También me ha pasado que, siendo madre y viviendo la intensidad del día a día, me encuentro recordándola, pidiendo paciencia a Dios, al universo y a la vida, tal como ella la pedía. Y la entiendo, porque yo a veces también la pido, siento eso que me falta por instantes y abrazo a mi madre de alma a alma; la perdono si es que en alguna parte de mí siento que está en deuda con mi niña interna y me perdono por haberme creído, en algún momento, superior o más evolucionada.

Y es cierto que a veces trascendemos ciertas áreas, lo hacemos diferente, y podemos lícitamente sentir que lo hacemos mejor. Eso es válido porque como muestra madre es una humana, tal vez la embarró en ciertas áreas (como la embarramos o la embarraremos nosotras objetivamente o según el criterio de nuestros hijos porque por consciente, amorosa y sanamente que criemos, ellos un día, nos echarán en cara algo de lo que fuimos o hicimos, por el simple hecho de ser distintos a nosotras). Sin embargo, bajarla del altar también nos ayudará a perdonar sus embarradas… y ¡a perdonarnos las nuestras!, por supuesto.

¿Significa esto que debo permitirle todo? Pues no. Puedo poner sanos límites o guardar distancia si es lo que hace falta. Puedo también decirle Gracias mamá por tus consejos, pero yo lo hago a mi manera. Soy una mujer tan adulta como tú y estoy viviendo mi oportunidad de vivir la maternidad bajo mi forma, estilo y apuesta. También puedo decirle a esa voz interior que a veces nos atormenta con como lo hizo -o no lo hizo- ella (porque a veces, aunque no opine, la tenemos grabada adentro como un grito o susurro interno): Gracias, madre que habitas en mí, pero ya soy una mujer y me puedo hacer cargo de mí misma.

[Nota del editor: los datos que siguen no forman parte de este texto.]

(** X12: the comment of a submitted DNS change ends with [undefined] when
    the [clusterArn] contains no [:cluster/], and otherwise with a piece of
    the [clusterArn] that directly follows a [:cluster/] and runs to the end
    of the string or to a further [:cluster/]. *)
Theorem comment_names_cluster (aws : AWS) (event : Event) (p : ChangeParam) :
  p ∈ dns_changes (handler aws event).1 →
  ∃ task arn,
    ev_detail event = Some task ∧ task_clusterArn task = Some arn ∧
    (¬ Js.occurs ":cluster/" arn ∧
       cb_Comment (cp_ChangeBatch p)
         = "Auto generated Record for ECS cluster undefined" ∨
     ∃ pre name rest,
       arn = pre +:+ ":cluster/" +:+ name +:+ rest ∧
       (rest = "" ∨ ∃ r, rest = ":cluster/" +:+ r) ∧
       cb_Comment (cp_ChangeBatch p)
         = "Auto generated Record for ECS cluster " +:+ name).
Proof.
  intros Hp.
  destruct (handler_dns_changes aws event)
    as [Hnone | (task & arn & tags & t & ip & Hd & Hc & _ & _ & _ & _ & _
                 & Hone)].
  { rewrite Hnone in Hp. by apply elem_of_nil in Hp. }
  rewrite Hone in Hp. apply list_elem_of_singleton in Hp as ->.
  exists task, arn. split; [done|]. split; [done|]. cbn.
  destruct (Js.split ":cluster/" arn !! 1) as [name|] eqn:Hname.
  - right. apply split_second_some in Hname as (pre & rest & ? & ?); [|done].
    by exists pre, name, rest.
  - left. by apply split_second_none in Hname.
Qed.

Lemma comment_names_cluster_witness :
  ∃ task arn,
    ev_detail Sample.event = Some task ∧ task_clusterArn task = Some arn ∧
    (¬ Js.occurs ":cluster/" arn ∧
       cb_Comment (cp_ChangeBatch sample_change)
         = "Auto generated Record for ECS cluster undefined" ∨
     ∃ pre name rest,
       arn = pre +:+ ":cluster/" +:+ name +:+ rest ∧
       (rest = "" ∨ ∃ r, rest = ":cluster/" +:+ r) ∧
       cb_Comment (cp_ChangeBatch sample_change)
         = "Auto generated Record for ECS cluster " +:+ name).
Proof.
  apply (comment_names_cluster Sample.aws Sample.event sample_change).
  vm_compute. left.
Defined.

(** X13: of the tags the handler reads [domain] and [hostedZoneId] only:
    two worlds whose tag lists agree on these two values, and whose other
    clients are the same, give the same trace and the same outcome. *)
Theorem other_tags_are_ignored (aws1 aws2 : AWS) (event : Event)
    (task : Task) (resp1 resp2 : ListTagsResponse) :
  ev_detail event = Some task →
  ecs_listTagsForResource aws1 (task_taskArn task) = Fulfilled (Some resp1) →
  ecs_listTagsForResource aws2 (task_taskArn task) = Fulfilled (Some resp2) →
  (∀ k, k = "domain" ∨ k = "hostedZoneId" →
        tags_get (tags_reduce (lt_tags resp1)) k
        = tags_get (tags_reduce (lt_tags resp2)) k) →
  ec2_describeNetworkInterfaces aws1 = ec2_describeNetworkInterfaces aws2 →
  ecs_describeContainerInstances aws1 = ecs_describeContainerInstances aws2 →
  ec2_describeInstances aws1 = ec2_describeInstances aws2 →
  route53_changeResourceRecordSets aws1
    = route53_changeResourceRecordSets aws2 →
  handler aws1 event = handler aws2 event.
Proof.
  intros Hd H1 H2 Hk Hni Hci Hi Hch.
  unfold_handler. rewrite Hd. cbn.
  destruct (task_clusterArn task); cbn; [|done].
  rewrite H1, H2. cbn.
  rewrite !(Hk "domain"), !(Hk "hostedZoneId") by auto.
  by rewrite Hni, Hci, Hi, Hch.
Qed.

Lemma other_tags_are_ignored_witness :
  handler Sample.aws Sample.event = handler Labelled.aws Sample.event.
Proof.
  refine (other_tags_are_ignored Sample.aws Labelled.aws Sample.event
            Sample.task Sample.tags Labelled.tags eq_refl eq_refl eq_refl _
            eq_refl eq_refl eq_refl eq_refl).
  intros k [-> | ->]; vm_compute; reflexivity.
Defined.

Hay valores que he tomado de ti y otros que te agradezco, pero te devuelvo. Tú eres tú y yo soy yo.

Cada una tiene SU lugar, ella, nuestra madre y nosotras. Compartimos algunas cosas, otras ni cerca, pero somos iguales en dignidad y en humanidad. Ninguna está por encima de la otra, así como nosotras no estaremos tampoco por encima de nuestros hijos o hijas.

Bajemos a nuestra madre del altar y también a nosotras: esto nos aliviará a todas.


Daniela Méndez es psicóloga psicoanalista, dedicada a la psicología femenina y escritora. Una de sus motivaciones más importantes es descubrir cómo vivimos las mujeres la experiencia de maternidad.